▸ **TASK**: Report how many lines of the data below contain "when". Give nothing besides the number.
-- Opening Marker --
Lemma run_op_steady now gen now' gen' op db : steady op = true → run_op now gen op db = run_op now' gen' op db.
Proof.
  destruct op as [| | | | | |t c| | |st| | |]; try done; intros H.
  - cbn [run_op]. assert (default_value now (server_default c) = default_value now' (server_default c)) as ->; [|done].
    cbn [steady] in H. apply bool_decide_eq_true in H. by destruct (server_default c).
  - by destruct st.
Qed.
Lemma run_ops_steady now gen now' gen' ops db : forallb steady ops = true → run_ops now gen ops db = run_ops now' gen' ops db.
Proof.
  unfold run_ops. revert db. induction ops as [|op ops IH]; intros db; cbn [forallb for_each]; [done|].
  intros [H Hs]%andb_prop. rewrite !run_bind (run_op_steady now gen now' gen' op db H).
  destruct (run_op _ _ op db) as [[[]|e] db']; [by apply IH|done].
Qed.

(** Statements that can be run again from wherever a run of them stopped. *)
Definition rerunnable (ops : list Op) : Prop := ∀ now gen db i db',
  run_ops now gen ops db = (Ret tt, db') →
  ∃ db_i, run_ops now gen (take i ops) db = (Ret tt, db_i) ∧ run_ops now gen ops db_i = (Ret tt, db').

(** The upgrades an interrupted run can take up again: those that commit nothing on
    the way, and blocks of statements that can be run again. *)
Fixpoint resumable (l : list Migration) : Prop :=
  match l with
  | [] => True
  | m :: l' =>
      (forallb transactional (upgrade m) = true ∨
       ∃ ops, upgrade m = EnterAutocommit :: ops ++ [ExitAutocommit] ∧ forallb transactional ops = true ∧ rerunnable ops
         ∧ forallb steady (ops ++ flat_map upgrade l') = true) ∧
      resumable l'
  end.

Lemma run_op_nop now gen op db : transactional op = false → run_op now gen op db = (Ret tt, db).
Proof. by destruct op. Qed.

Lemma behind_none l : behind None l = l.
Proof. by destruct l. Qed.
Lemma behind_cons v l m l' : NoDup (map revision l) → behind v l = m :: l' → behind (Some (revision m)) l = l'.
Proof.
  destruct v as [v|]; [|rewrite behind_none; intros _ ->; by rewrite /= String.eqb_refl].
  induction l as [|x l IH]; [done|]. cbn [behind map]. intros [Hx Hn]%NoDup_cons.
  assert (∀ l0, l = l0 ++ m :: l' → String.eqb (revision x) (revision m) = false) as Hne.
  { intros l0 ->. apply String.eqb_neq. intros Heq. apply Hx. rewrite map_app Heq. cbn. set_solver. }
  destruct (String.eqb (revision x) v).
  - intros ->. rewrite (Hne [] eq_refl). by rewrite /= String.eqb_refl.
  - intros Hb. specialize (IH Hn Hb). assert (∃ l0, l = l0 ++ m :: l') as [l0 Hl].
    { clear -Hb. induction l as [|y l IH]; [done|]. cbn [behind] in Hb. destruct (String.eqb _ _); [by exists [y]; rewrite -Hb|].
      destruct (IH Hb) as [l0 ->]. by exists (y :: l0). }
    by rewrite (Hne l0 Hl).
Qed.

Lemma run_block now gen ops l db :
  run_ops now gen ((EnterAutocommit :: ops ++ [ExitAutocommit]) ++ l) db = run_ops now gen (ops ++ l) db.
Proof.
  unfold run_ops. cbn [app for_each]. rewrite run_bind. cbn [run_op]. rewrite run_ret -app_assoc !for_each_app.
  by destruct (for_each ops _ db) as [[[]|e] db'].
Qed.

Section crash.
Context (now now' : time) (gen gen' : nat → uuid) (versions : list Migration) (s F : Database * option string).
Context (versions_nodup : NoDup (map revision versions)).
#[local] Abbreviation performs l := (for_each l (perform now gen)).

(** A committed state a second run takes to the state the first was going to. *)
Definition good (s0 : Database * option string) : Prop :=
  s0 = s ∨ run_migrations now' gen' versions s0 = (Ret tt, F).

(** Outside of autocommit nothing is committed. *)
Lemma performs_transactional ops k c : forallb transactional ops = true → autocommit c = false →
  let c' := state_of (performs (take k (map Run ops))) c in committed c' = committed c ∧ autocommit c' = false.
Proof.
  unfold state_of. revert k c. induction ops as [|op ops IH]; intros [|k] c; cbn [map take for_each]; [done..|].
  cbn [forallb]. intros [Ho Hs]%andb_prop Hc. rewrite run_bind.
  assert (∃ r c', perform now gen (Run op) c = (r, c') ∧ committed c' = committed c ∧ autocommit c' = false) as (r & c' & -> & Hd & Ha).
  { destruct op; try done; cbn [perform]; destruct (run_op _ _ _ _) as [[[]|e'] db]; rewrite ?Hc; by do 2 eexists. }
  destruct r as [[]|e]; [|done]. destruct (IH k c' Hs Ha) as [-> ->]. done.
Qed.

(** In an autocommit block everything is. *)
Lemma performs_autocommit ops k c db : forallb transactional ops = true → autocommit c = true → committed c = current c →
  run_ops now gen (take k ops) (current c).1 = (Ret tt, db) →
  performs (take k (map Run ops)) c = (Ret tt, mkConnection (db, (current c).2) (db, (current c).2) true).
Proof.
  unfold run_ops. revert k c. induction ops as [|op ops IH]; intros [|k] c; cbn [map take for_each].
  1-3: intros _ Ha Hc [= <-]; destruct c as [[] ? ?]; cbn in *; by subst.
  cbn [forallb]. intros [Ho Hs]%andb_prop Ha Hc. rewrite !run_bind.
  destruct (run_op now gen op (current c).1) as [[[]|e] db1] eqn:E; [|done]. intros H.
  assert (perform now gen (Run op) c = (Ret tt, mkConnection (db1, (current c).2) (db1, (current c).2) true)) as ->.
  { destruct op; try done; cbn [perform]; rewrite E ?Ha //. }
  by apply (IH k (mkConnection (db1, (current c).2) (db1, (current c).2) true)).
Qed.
-- Closing Marker --
-- Opening Marker --
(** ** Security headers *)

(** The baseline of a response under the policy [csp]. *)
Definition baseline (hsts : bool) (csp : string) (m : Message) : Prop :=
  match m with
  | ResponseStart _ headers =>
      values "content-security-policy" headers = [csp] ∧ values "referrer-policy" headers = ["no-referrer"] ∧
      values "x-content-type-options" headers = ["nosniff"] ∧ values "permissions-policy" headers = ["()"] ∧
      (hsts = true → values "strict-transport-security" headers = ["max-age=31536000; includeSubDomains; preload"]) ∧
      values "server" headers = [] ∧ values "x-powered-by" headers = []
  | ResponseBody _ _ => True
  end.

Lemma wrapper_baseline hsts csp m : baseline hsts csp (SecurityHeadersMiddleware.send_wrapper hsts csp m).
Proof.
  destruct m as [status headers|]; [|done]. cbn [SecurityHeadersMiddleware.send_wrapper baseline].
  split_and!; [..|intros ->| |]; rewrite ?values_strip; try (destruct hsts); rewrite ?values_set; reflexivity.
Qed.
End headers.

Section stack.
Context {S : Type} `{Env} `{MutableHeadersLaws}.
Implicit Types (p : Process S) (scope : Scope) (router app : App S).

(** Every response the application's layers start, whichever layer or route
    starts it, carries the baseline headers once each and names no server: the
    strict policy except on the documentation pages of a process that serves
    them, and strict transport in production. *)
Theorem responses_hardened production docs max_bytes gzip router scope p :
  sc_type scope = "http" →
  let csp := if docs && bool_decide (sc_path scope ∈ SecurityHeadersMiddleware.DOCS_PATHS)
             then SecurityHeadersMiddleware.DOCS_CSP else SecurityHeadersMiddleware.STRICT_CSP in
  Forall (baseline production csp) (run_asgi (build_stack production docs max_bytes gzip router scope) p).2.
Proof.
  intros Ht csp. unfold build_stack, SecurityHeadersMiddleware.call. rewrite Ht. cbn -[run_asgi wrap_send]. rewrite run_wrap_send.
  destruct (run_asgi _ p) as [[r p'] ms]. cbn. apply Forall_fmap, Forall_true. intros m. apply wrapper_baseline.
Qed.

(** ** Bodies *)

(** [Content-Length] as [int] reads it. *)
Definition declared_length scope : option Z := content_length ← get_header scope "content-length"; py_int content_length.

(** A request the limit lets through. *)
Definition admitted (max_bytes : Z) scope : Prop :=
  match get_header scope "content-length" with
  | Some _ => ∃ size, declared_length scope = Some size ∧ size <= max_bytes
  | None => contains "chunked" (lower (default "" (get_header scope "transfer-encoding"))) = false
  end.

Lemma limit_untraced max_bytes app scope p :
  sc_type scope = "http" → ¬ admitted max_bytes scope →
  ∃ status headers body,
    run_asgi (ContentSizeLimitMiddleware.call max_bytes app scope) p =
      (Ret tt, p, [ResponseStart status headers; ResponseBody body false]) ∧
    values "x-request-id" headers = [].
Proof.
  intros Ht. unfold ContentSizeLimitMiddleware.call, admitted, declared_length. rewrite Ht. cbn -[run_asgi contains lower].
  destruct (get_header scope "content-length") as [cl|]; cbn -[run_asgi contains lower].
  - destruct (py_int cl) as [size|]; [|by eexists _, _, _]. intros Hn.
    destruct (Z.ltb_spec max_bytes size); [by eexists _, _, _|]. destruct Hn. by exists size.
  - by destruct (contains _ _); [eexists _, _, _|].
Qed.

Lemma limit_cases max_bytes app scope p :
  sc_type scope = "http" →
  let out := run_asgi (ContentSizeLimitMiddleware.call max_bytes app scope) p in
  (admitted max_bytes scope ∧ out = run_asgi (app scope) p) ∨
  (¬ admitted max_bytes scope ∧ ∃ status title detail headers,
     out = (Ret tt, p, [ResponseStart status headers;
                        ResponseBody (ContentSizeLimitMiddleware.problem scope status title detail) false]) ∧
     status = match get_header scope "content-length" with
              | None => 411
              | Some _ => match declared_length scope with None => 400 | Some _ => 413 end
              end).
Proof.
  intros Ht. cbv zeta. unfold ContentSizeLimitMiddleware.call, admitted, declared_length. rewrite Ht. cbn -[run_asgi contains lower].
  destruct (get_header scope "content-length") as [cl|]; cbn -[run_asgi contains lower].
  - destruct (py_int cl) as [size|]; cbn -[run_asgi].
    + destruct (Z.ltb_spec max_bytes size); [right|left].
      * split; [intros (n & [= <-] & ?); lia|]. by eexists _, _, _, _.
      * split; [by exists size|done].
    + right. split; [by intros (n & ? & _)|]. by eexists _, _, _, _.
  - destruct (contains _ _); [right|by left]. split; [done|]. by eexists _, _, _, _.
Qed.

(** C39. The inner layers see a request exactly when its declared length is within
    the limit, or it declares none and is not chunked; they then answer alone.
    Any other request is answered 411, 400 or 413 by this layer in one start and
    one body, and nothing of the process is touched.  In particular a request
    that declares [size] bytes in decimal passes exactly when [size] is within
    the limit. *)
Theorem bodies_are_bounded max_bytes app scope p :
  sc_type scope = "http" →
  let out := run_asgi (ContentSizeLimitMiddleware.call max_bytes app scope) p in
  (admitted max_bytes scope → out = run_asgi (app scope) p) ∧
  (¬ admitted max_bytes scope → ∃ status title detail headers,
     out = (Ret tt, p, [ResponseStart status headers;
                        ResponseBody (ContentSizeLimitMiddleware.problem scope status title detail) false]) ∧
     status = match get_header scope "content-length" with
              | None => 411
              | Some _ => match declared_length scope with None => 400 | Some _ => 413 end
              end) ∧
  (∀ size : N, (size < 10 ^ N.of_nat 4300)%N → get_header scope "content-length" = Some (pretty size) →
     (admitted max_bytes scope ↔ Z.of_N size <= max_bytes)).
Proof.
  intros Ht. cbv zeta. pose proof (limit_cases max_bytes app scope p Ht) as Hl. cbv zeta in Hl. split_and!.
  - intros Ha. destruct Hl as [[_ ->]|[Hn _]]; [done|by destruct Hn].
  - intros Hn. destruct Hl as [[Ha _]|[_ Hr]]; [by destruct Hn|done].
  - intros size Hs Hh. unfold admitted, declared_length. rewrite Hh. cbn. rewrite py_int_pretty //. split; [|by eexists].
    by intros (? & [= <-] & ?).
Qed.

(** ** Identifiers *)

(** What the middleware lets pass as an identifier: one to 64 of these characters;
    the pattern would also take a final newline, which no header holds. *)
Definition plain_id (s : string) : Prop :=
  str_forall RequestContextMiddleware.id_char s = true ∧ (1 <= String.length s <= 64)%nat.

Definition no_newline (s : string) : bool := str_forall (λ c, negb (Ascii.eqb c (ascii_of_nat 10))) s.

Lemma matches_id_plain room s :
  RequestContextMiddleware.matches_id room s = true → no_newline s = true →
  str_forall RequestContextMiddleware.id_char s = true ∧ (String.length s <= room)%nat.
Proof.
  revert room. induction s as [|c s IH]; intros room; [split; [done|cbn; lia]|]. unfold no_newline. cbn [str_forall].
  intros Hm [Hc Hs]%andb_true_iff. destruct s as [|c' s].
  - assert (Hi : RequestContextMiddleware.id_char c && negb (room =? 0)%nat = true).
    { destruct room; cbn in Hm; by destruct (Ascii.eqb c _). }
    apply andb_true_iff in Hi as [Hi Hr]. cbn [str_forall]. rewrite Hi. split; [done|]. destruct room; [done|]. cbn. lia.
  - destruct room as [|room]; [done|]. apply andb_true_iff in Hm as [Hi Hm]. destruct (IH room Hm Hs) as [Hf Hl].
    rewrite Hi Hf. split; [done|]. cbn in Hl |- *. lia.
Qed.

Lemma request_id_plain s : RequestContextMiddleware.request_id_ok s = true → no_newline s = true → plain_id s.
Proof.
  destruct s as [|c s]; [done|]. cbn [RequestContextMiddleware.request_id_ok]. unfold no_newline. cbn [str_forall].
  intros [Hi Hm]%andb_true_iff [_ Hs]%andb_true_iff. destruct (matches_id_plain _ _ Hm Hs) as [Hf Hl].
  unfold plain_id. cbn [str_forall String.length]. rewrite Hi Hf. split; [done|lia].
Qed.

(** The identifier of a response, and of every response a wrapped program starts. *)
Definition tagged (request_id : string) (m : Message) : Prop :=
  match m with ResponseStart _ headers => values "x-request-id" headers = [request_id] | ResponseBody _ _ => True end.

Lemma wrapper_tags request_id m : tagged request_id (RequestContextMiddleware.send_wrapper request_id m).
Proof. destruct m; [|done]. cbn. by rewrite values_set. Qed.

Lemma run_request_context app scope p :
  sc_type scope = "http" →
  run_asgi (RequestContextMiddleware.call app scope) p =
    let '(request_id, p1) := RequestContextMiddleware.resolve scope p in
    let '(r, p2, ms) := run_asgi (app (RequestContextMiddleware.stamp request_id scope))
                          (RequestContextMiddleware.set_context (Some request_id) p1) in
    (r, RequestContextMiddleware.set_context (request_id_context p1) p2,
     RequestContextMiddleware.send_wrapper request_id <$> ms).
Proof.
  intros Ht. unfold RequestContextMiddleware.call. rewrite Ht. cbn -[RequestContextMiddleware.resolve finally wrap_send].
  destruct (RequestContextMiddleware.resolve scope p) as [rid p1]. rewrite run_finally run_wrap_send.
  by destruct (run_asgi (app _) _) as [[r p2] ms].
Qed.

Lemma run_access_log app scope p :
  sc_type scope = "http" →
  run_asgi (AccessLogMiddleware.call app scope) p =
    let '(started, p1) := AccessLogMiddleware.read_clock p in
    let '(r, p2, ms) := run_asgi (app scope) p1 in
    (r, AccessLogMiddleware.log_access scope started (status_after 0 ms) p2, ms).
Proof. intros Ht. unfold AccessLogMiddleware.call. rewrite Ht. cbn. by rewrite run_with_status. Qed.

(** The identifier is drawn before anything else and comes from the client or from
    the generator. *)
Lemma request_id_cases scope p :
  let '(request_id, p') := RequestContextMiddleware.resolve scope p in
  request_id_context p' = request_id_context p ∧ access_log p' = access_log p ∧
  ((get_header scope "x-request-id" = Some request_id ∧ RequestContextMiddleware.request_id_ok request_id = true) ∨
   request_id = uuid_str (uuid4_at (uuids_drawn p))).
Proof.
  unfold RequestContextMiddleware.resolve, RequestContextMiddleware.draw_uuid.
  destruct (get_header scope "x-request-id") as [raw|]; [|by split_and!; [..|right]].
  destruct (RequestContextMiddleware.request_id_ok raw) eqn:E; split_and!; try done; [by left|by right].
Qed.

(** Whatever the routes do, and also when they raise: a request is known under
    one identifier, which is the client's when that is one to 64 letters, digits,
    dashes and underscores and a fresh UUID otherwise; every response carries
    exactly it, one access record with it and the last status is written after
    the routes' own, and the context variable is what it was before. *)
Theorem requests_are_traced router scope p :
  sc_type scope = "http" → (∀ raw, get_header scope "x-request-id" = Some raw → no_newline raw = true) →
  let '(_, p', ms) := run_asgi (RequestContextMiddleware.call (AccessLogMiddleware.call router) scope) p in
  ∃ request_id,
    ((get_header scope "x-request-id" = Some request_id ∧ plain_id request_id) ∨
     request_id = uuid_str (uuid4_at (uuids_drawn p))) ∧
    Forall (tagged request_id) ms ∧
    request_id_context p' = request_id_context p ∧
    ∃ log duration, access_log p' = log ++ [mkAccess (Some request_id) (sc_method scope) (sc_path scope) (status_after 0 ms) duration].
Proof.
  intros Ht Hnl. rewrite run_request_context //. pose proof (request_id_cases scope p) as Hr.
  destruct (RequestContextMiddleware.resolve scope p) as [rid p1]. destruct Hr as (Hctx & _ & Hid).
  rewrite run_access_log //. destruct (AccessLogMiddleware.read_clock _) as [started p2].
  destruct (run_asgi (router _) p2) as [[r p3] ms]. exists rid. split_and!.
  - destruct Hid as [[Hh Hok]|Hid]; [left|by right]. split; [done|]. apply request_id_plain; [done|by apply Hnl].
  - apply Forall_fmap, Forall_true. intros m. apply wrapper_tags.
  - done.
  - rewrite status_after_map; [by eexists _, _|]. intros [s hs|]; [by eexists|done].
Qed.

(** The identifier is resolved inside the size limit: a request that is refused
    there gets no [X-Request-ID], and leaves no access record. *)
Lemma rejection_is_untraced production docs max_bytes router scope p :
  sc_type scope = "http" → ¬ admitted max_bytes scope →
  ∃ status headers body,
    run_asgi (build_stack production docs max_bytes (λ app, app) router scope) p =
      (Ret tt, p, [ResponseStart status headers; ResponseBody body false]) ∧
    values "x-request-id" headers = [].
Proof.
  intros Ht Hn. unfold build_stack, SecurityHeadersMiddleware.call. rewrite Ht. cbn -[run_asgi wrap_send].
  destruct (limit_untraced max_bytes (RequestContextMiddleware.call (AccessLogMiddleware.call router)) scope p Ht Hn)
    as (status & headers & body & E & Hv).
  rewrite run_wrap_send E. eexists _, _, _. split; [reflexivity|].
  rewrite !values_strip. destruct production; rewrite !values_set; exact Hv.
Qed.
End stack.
-- Closing Marker --
▸ **RESPONSE**: 4